Serovar Typhimurium colitis in streptomycin-pretreated LTβR^−/− mice. (A to D) On the left side of each panel, eight wild-type C57BL/6 and eight LTβR^−/− mice (genetic C57BL/6 background) were pretreated with streptomycin and infected with 10⁸ CFU of serovar Typhimurium SL1344 p.o. (black circles and black triangles). In the middle of each panel, seven C57BL/6 and seven LTβR^−/− mice were pretreated with water and infected with 10⁸ CFU of serovar Typhimurium SL1344 p.o. (open circles and open triangles). On the right side of each panel, two C57BL/6 and two LTβR^−/− mice were pretreated with streptomycin and mock infected with sterile PBS (gray circles and gray triangles). The mice were sacrificed 48 h p.i. and then analyzed as described in Materials and Methods. (A) Bacterial loads in the feces; (B) bacterial loads in the spleens; (C) bacterial loads in the livers; (D) total weight of the cecum (determined before the removal of samples for bacteriological or histopathologic analysis); (E) histopathological analysis. Samples of the cecal tissue were cryoembedded, and 5-μm thin sections were stained with H&E. Edema in the submucosa (black), PMN infiltration (medium gray), reduction of the number of goblet cells (dark gray), and erosion or ulceration of the epithelial layer (light gray) were scored separately (see Materials and Methods) and plotted as stacked vertical bars. The combined score equals the sum of the separate scores. For the statistical analysis, see Table 4. NS, not statistically significant; dashed line, limit of detection; bars, median bacterial loads.

FIG. 14.

Cecal inflammation in serovar Typhimurium-infected LTβR^−/− and wild-type C57BL/6 mice. Representative images of the ceca of the LTβR^−/− and wild-type C57BL/6 mice from the experiment in Fig. 13 are shown.
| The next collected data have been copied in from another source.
(* ===== verification/ServiceSamples.v ===== *)
(** * The service on the sample state

    The commit that is executed on the sample state, checked first with the pool it
    makes as the expected result. *)
From S2P Require Import Prelude GoStd GoCrypto Decimal Script Utils Json Model History Swap Bip322 CommitJson Indexer CondApprove Ledger LedgerSpec LedgerFrame LedgerRep LedgerProof Samples LedgerRun Modules Commit PreVerify CherryPick CommitFlow MainLoop Service PairNames SwapProof ModuleAcc ModuleSteps ModuleProof ModulePools ModuleOps ModuleBooks ModuleHandlers PreVerifyProof Relate CopySim CopyFunctions CopyCommit Checked CommitBooks LoopFrames LoopLedger LoopRun LoopModules CommitLife ServiceProof CommitLine LoopSamples CopySamples.

#[local] Existing Instance sample_unicode.
#[local] Existing Instance sample_order.
#[local] Existing Instance sample_config.
#[local] Existing Instance sample_addresses.
#[local] Existing Instance sample_engine.
#[local] Existing Instance sample_spelling.

Definition expected (ordi sats : string) : option SwapFunctionResultCheckState :=
  Some (CheckState.mk [UserResult.mk "alice" "ordi" ordi; UserResult.mk "alice" "sats" sats] [] "" 0).
Definition sample_request (results : list (option SwapFunctionResultCheckState)) : BRC20ModuleVerifySwapCommitReq :=
  VerifyReq.mk [b2s (Data.ContentBody executed_from)] results.
Definition ask (results : list (option SwapFunctionResultCheckState)) : outcome BRC20ModuleVerifySwapCommitResp :=
  BRC20ModuleVerifySwapCommitHandler 10 [] (Some sample_approved) (sample_request results).
Definition right_results : list (option SwapFunctionResultCheckState) :=
  [expected "300" "200"; expected "200" "150"; expected "190" "154.533054469400745657"].
Definition answered_ok : BRC20ModuleVerifySwapCommitResp := VerifyResp.mk true false 0 "" "ok".

(** The tickers of the commit must be named by the results: without them it is refused. *)
Definition without_sats : list (option SwapFunctionResultCheckState) :=
  replicate 3 (Some (CheckState.mk [UserResult.mk "alice" "ordi" "300"] [] "" 0)).
Example unnamed_ticker_refused :
  ask without_sats = Ret (VerifyResp.mk false true 0 "" "func: deploy tick1 invalid").
Proof. by vm_compute. Qed.
Example wrong_result_refused :
  ask (replicate 3 (expected "300" "200")) =
    Ret (VerifyResp.mk false false 1 "" "result users[0] amount not match").
Proof. by vm_compute. Qed.

Lemma right_results_answer : ask right_results = Ret answered_ok.
Proof. by vm_compute. Qed.
Lemma verified_commit_executes_witness :
  ask right_results = Ret answered_ok ∧
  returns (ProcessCommit [] executed_from executed_to false) sample_approved
    (λ _, commit_settled (CommitBody.Module_ executed_body) (GetInscriptionId executed_from)
       (CommitBody.Parent executed_body)).
Proof.
  split; [exact right_results_answer|].
  apply (verified_commit_executes _ sample_approved approved_module 10 right_results answered_ok executed_from
    executed_to false executed_body sample_approved_run sample_height right_results_answer eq_refl executed_body_ok);
    [by vm_compute|exact approved_module_found|by vm_compute|by left; vm_compute].
Defined.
Each cecum was cryoembedded, and 5-μm thin sections were stained with H&E (A to D) or processed for immunofluorescence microscopy (E to P). (A, E, I, and M) Streptomycin-pretreated LTβR^−/− mice infected with serovar Typhimurium; (B, F, J, and N) streptomycin-pretreated LTβR^−/− mice mock infected with PBS; (C, G, K, and O) streptomycin-pretreated wild-type C57BL/6 mice infected with serovar Typhimurium; (D, H, L, and P) streptomycin-pretreated wild-type C57BL/6 mice mock infected with sterile PBS. In panels A to D, the cecum sections of LTβR^−/− and wild-type C57BL/6 mice were stained with H&E. In panels E to H, infiltration and transmigration of CD18⁺ cells is shown. Cecum sections were stained with DAPI, rat α-mouse CD18, and α-rat IgG-FITC antibodies (DNA = blue; CD18 = green). In panels I to L, induction of ICAM-1 expression is shown. Cecum sections were stained with DAPI, hamster α-mouse ICAM-1, and α-hamster IgG-TRITC antibodies (DNA = blue, ICAM-1 = red). In panels M to P, the distribution of B220^high B cells is shown. Cecum sections were stained with DAPI, rat α-mouseB220, and α-rat IgG-TRITC antibodies (DNA = blue, B220 = red). L, intestinal lumen; e, edema; p, PMN; er, erosion or ulceration of the epithelial layer; g, goblet cell; sa, submucosa; lp, lamina propria; c, crypt. Magnifications are indicated by bars. “S. Tm + or −” indicates whether the mice were infected with serovar Typhimurium SL1344 or mock infected with sterile PBS; “Sm + or −” indicates whether the mice were pretreated with streptomycin or with water.